If a function branches on x.shape[0], Dynamo specializes the branch and records an EQUALS_MATCH guard on the concrete value. Every distinct value triggers a recompile. For shape-polymorphic code, use torch.compile(dynamic=True) to generate SHAPE_ENV inequalities instead.

2.5 Graph Breaks

A graph break occurs when InstructionTranslator encounters a construct it cannot trace inline:

Calls to unsupported C extensions or arbitrary Python libraries.
Tensor-to-Python data extraction: x.item(), x.tolist(), bool(tensor).
Control flow that depends on a data-dependent boolean (e.g., if x.sum() > 0), unless torch.cond is used.
print, logging, or other side-effectful Python operations.
torch.nn.Module forward methods with non-tensor state that Dynamo cannot model.

On a graph break, Dynamo: 1. Finalizes and compiles the FX fragment built so far. 2. Emits a __resume_at_<offset> bytecode stub that, when reached, restores the Python value stack and jumps to the instruction after the break point, recursively invoking Dynamo.

Performance implication of graph breaks

Each break prevents the backend compiler from seeing operations across the boundary.

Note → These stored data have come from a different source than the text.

(** The socket's turn and the network thread's, each with the next frame in order. *)
Definition demo_side_turn (data : bytes) (time : Z) (peer : list bytes) (d : demo_side) : demo_side :=
  let i := dv_written (nt_frame_fd (snd (dm_net d))) !! dm_read d in
  let l := snd (tcp_loop_body (demo_env i data (time + 1)) time (dm_loop d)) in
  let a := dv_written (ta_tap (ss_datagram_adapter (snd l))) !! dm_host_read d in
  let b := peer !! dm_internet_read d in
  let t := snd (network_turn keys_of keys_of (demo_net_turn a b) (dm_net d)) in
  mkDemoSide l t (advance i (dm_read d)) (advance a (dm_host_read d)) (advance b (dm_internet_read d)).

Fixpoint demo_lab7_turns (plan : list (bytes * bytes)) (time : Z) (c s : demo_side) : demo_side * demo_side :=
  match plan with
  | [] => (c, s)
  | (dc, ds) :: plan' =>
      let c := demo_side_turn dc time (dm_internet_frames s) c in
      let s := demo_side_turn ds time (dm_internet_frames c) s in
      demo_lab7_turns plan' (time + 1) c s
  end.

Definition demo_lab7_host (is_client : bool) (seed : nat) : res lab7_host :=
  lab7_start whole_writev keys_of keys_of is_client (fun k => demo_rd (seed + k)) 5000 7 (demo_env None [] 0) (demo_net_env [] [] [] false).

(** A host as the run sees it; the client has connected. *)
Definition demo_view (i j k : nat) (h : lab7_host) : demo_side :=
  mkDemoSide (map socket_rule (lh_rules h), lh_socket h) (map (net_rule whole_writev) (lh_net_rules h), lh_net h) i j k.

Definition demo_connected (h : lab7_host) : lab7_host :=
  mkLab7Host (lh_rules h) (snd (on_tcp TCPConnection_connect (lh_socket h))) (lh_net_rules h) (lh_net h).

(** The conditions of each turn, as a test. *)
Definition demo_room (d : demo_side) : bool := zlen (ss_from_owner (snd (dm_loop d))) + BUFFER_SIZE + 2 <=? W31.

Fixpoint demo_lab7_ok (plan : list (bytes * bytes)) (time : Z) (c s : demo_side) : bool :=
  match plan with
  | [] => true
  | (dc, ds) :: plan' =>
      let c' := demo_side_turn dc time (dm_internet_frames s) c in
      let s' := demo_side_turn ds time (dm_internet_frames c') s in
      demo_room c && demo_room s && demo_lab7_ok plan' (time + 1) c' s'
  end.

Lemma lookup_delivers (frames : list bytes) k : delivers frames (inr (default [] (frames !! k))).
Proof.
  eexists. split; [done|]. destruct (frames !! k) as [bs|] eqn:E; [right|by left]. by apply (list_elem_of_lookup_2 _ k).
Qed.

Lemma demo_socket_turn h k data time : demo_room (demo_view 0 0 0 h) = true ->
  socket_turn (demo_env (router_frames h !! k) data (time + 1)) time h.
Proof.
  intros Hroom%Z.leb_le. pose proof (demo_env_ok data (time + 1)) as [_ Hr Hw Hsh _]. split; try done.
  - apply lookup_delivers.
  - intros asked. destruct asked as [|r1 [|r2 rest]]; cbn; [done|split; [done|by apply Forall_singleton]|].
    split; [by rewrite length_map|]. constructor; [destruct (is_none _); [done|by apply no_error_bits]|].
    constructor; [destruct (is_empty data); [done|by apply no_error_bits]|].
    apply Forall_map. apply Forall_forall. intros r _. by apply no_error_bits.
  - cbn [en_time demo_env]. replace ((time + 1) -64 time) with (u64 1) by (f_equal; lia). done.
Qed.

Lemma demo_net_turn_ok h p j k : net_turn (demo_net_turn (host_frames h !! j) (internet_frames p !! k)) h p.
Proof.
  split; [apply lookup_delivers|apply lookup_delivers|done|]. intros asked. cbn. split; [apply length_imap|].
  apply Forall_lookup. intros n v. rewrite list_lookup_imap, fmap_Some. intros (a & _ & ->).
  destruct (default _ _); [by apply no_error_bits|done].
Qed.

(** A turn of a side is two steps of its host. *)
Lemma demo_side_steps b ia ib ca cb h p conn_a f conn_b g i j k data time : wi_ok ib -> ca + W32 < W64 ->
  host_inv whole_writev (fun _ => eq_refl) keys_of keys_of keys_of_order keys_of_order b ia ca h conn_a f ib g ->
  host_inv whole_writev (fun _ => eq_refl) keys_of keys_of keys_of_order keys_of_order (negb b) ib cb p conn_b g ia f ->
  demo_room (demo_view i j k h) = true ->
  exists h1 h2 i' j' k', host_step whole_writev keys_of keys_of p h h1 /\ host_step whole_writev keys_of keys_of p h1 h2 /\
    demo_side_turn data time (internet_frames p) (demo_view i j k h) = demo_view i' j' k' h2.
Proof.
  intros Hib Hca Hh Hp Hroom.
  destruct (host_turn_steps whole_writev (fun _ => eq_refl) keys_of keys_of keys_of_order keys_of_order b ia ib ca cb h p conn_a f conn_b g
    (demo_env (router_frames h !! i) data (time + 1)) time
    (fun s => demo_net_turn (dv_written (ta_tap (ss_datagram_adapter s)) !! j) (internet_frames p !! k)) Hib Hca Hh Hp)
    as (h1 & h2 & o & stop & S1 & S2 & E1 & E2); [by apply demo_socket_turn|intros rules s; by apply (demo_net_turn_ok (mkLab7Host rules s _ _))|].
  exists h1, h2. eexists _, _, _. split; [exact S1|]. split; [exact S2|].
  unfold demo_side_turn, demo_view, demo_lab7_FA. unfold lab7_FA in E1, E2. cbn [dm_loop dm_net dm_read dm_host_read dm_internet_read snd].
  unfold router_frames in E1. rewrite E1. cbn [snd]. rewrite E2. reflexivity.
Qed.

Abbreviation demo_step := (lab7_step whole_writev keys_of keys_of).

Lemma demo_lab7_reach c0 s0 plan : demo_lab7_host true 0 = Ok c0 -> demo_lab7_host false 100 = Ok s0 ->
  forall time ic jc kc iv js ks c s, reach demo_step (c0, s0) (c, s) ->
  demo_lab7_ok plan time (demo_view ic jc kc c) (demo_view iv js ks s) = true ->
  exists c' s' ic' jc' kc' iv' js' ks', reach demo_step (c0, s0) (c', s') /\
    demo_lab7_turns plan time (demo_view ic jc kc c) (demo_view iv js ks s) = (demo_view ic' jc' kc' c', demo_view iv' js' ks' s').
Proof.
  intros Ec Es. assert (Hi : wi_ok (isn_of TCPConfig_default 7)) by (apply isn_of_ok; by split).
  assert (Hcap : DEFAULT_CAPACITY + W32 < W64) by done.
  assert (Hinv : forall n, reach demo_step (c0, s0) n -> lab7_inv whole_writev (fun _ => eq_refl) keys_of keys_of keys_of_order keys_of_order
    (isn_of TCPConfig_default 7) (isn_of TCPConfig_default 7) DEFAULT_CAPACITY DEFAULT_CAPACITY n).
  { intros n. by apply (lab7_reach_inv whole_writev (fun _ => eq_refl) keys_of keys_of keys_of_order keys_of_order
      (fun k => demo_rd (0 + k)) (fun k => demo_rd (100 + k)) 5000 5000 7 7 (demo_env None [] 0) (demo_env None [] 0)
      (demo_net_env [] [] [] false) (demo_net_env [] [] [] false) c0 s0 n eq_refl eq_refl Ec Es). }
  induction plan as [|[dc ds] plan IH]; intros time ic jc kc iv js ks c s Hr Hok; [by eexists _, _, _, _, _, _, _, _|].
  cbn [demo_lab7_ok demo_lab7_turns] in *. apply andb_prop in Hok as [[Hc Hs]%andb_prop Hok].
  destruct (Hinv _ Hr) as (ca & f & cb & g & Ha & Hb).
  destruct (demo_side_steps true _ _ _ _ c s ca f cb g ic jc kc dc time Hi Hcap Ha Hb Hc) as (c1 & c2 & i1 & j1 & k1 & S1 & S2 & E1).
  assert (Hr2 : reach demo_step (c0, s0) (c2, s)) by (eapply reach_step; [eapply reach_step; [exact Hr|by constructor]|by constructor]).
  destruct (Hinv _ Hr2) as (ca2 & f2 & cb2 & g2 & Ha2 & Hb2).
  destruct (demo_side_steps false _ _ _ _ s c2 cb2 g2 ca2 f2 iv js ks ds time Hi Hcap Hb2 Ha2 Hs) as (s1 & s2 & i3 & j3 & k3 & S3 & S4 & E2).
  assert (Hr4 : reach demo_step (c0, s0) (c2, s2)) by (eapply reach_step; [eapply reach_step; [exact Hr2|by constructor]|by constructor]).
  change (dm_internet_frames (demo_view iv js ks s)) with (internet_frames s) in *. rewrite E1 in Hok |- *.
  change (dm_internet_frames (demo_view i1 j1 k1 c2)) with (internet_frames c2) in *. rewrite E2 in Hok |- *. by apply IH.
Qed.

Abbreviation demo_lab7_plan := (replicate 20 ([], []) ++ [(text [104; 105], text [111; 107])] ++ replicate 12 ([], [])).

(** ARP on three links, the handshake, and a word each way, across both routers. *)
Lemma demo_lab7_talks : exists c0 s0 c s, demo_lab7_host true 0 = Ok c0 /\ demo_lab7_host false 100 = Ok s0 /\
  reach demo_step (c0, s0) (c, s) /\
  ss_from_owner (lh_socket c) = text [104; 105] /\ ss_to_owner (lh_socket s) = text [104; 105] /\
  ss_from_owner (lh_socket s) = text [111; 107] /\ ss_to_owner (lh_socket c) = text [111; 107].
Proof.
  destruct (demo_lab7_host true 0) as [c0| |] eqn:Ec; [|vm_compute in Ec; discriminate Ec..].
  destruct (demo_lab7_host false 100) as [s0| |] eqn:Es; [|vm_compute in Es; discriminate Es..].
  assert (H0 : reach demo_step (c0, s0) (demo_connected c0, s0)).
  { eapply reach_step; [apply reach_refl|]. constructor. eapply step_connect. apply surjective_pairing. }
  destruct (demo_lab7_reach c0 s0 demo_lab7_plan Ec Es 0 0 0 3 0 0 3 _ _ H0) as (c & s & i & j & k & i' & j' & k' & Hr & E).
  { vm_compute in Ec, Es. injection Ec as <-. injection Es as <-. vm_compute. reflexivity. }
  exists c0, s0, c, s. split; [done|]. split; [done|]. split; [exact Hr|].
  pose proof (f_equal (fun x => (ss_from_owner (snd (dm_loop (fst x))), ss_to_owner (snd (dm_loop (snd x))))) E) as E1.
  pose proof (f_equal (fun x => (ss_from_owner (snd (dm_loop (snd x))), ss_to_owner (snd (dm_loop (fst x))))) E) as E2.
  cbn [fst snd dm_loop demo_view] in E1, E2. apply pair_equal_spec in E1 as [<- <-]. apply pair_equal_spec in E2 as [<- <-].
  vm_compute in Ec, Es. injection Ec as <-. injection Es as <-.
  split; [vm_compute; reflexivity|]. split; [vm_compute; reflexivity|]. split; vm_compute; reflexivity.
Qed.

Cross-break fusion is impossible. In practice, a single break in a tight training loop can negate most of the speedup. Use torch.compile(fullgraph=True) to convert breaks into errors, making them visible during development.

Exercise 1: Guard Interaction with Graph Breaks

This problem establishes how guards on either side of a graph break interact during recompilation.

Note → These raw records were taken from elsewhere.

(* ===== verification/Bouncer.v ===== *)
(** * The bouncer

    Models [apps/bouncer.cc]: pairs of UDP sockets on neighbouring ports, each of which
    learns where its peer is from the datagrams it receives; what comes in on one socket of
    a pair goes out on the other to that one's peer. The kernel's answers in one turn of the
    event loop are a [BouncerEnv]; what was received is logged beside the program's state. *)

From stdpp Require Import sorting.
From S2P Require Import Prelude Buffers Addresses FileDescriptors EventLoop Devices.

(** ** Setting up *)

(** [for (uint16_t lower_port = 1024; lower_port <= 64000; lower_port += 2)]: the ports of
    the sockets, in the order of the vector. [bind port] is 0 or the [errno]. The fuel bounds
    the turns of a loop whose counter has 16 bits. *)
Fixpoint bind_sockets (fuel : nat) (bind : Z -> Z) (lower_port : Z) : res (list Z) :=
  match fuel with
  | O => NoFuel
  | S fuel' =>
      if lower_port <=? 64000 then
        _ ← SystemCall "bind" (answer (bind lower_port)) (bind lower_port) 0;
        let upper_port := u16 (lower_port + 1) in
        _ ← SystemCall "bind" (answer (bind upper_port)) (bind upper_port) 0;
        rest ← bind_sockets fuel' bind (u16 (lower_port + 2));
        Ok (lower_port :: upper_port :: rest)
      else Ok []
  end.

Prerequisites: 2.4 Guard Generation, 2.5 Graph Breaks

A function f(x, n) contains a graph break triggered by print(n) where n is a Python integer. Dynamo compiles two FX fragments: \(G_1\) before the break and \(G_2\) after. Describe: (a) what guards are attached to each fragment, (b) what happens when f is called again with the same x but a different integer n, and (c) when it is called with the same n but a tensor x of different shape.

Solution to Exercise 1

Key insight: Each compiled fragment has its own guard set. Guards for \(G_1\) cover the tensor properties of x (dtype, device, shape in static mode). Guards for \(G_2\) cover any properties of x that flow into \(G_2\) after the break. The integer n is accessed only inside the print call, which itself is the break-point; Dynamo does not trace through print, so n does not appear in either compiled fragment’s guards — it is simply executed eagerly.

Sketch: - (a) \(G_1\)’s guards: dtype/device/shape of x. \(G_2\)’s guards: same properties of x (re-checked because \(G_2\) is entered through a new resume frame). n is not in any guard because it was consumed by the traced-over print. - (b) Same x, different n: all guards pass (they don’t mention n). No recompile. The print(n) runs eagerly during the resume, printing the new value. Correct. - (c) Same n, different x shape (static mode): SIZE_MATCH guard on \(G_1\) fails. Dynamo recompiles \(G_1\) (and likely \(G_2\), since x’s shape change may affect indexing). One new cache entry is added.

2.6 Recompilation Policy and Cache Structure

Each compiled Python function maintains a compilation cache — a linked list of (guard_fn, code_object) pairs. On each call:

Dynamo evaluates guard_fn for each entry in order.
The first entry whose guards pass provides the code_object to execute.
If no entry passes, _compile_frame is invoked: a new trace produces a new (guard_fn, code_object) pair appended to the list.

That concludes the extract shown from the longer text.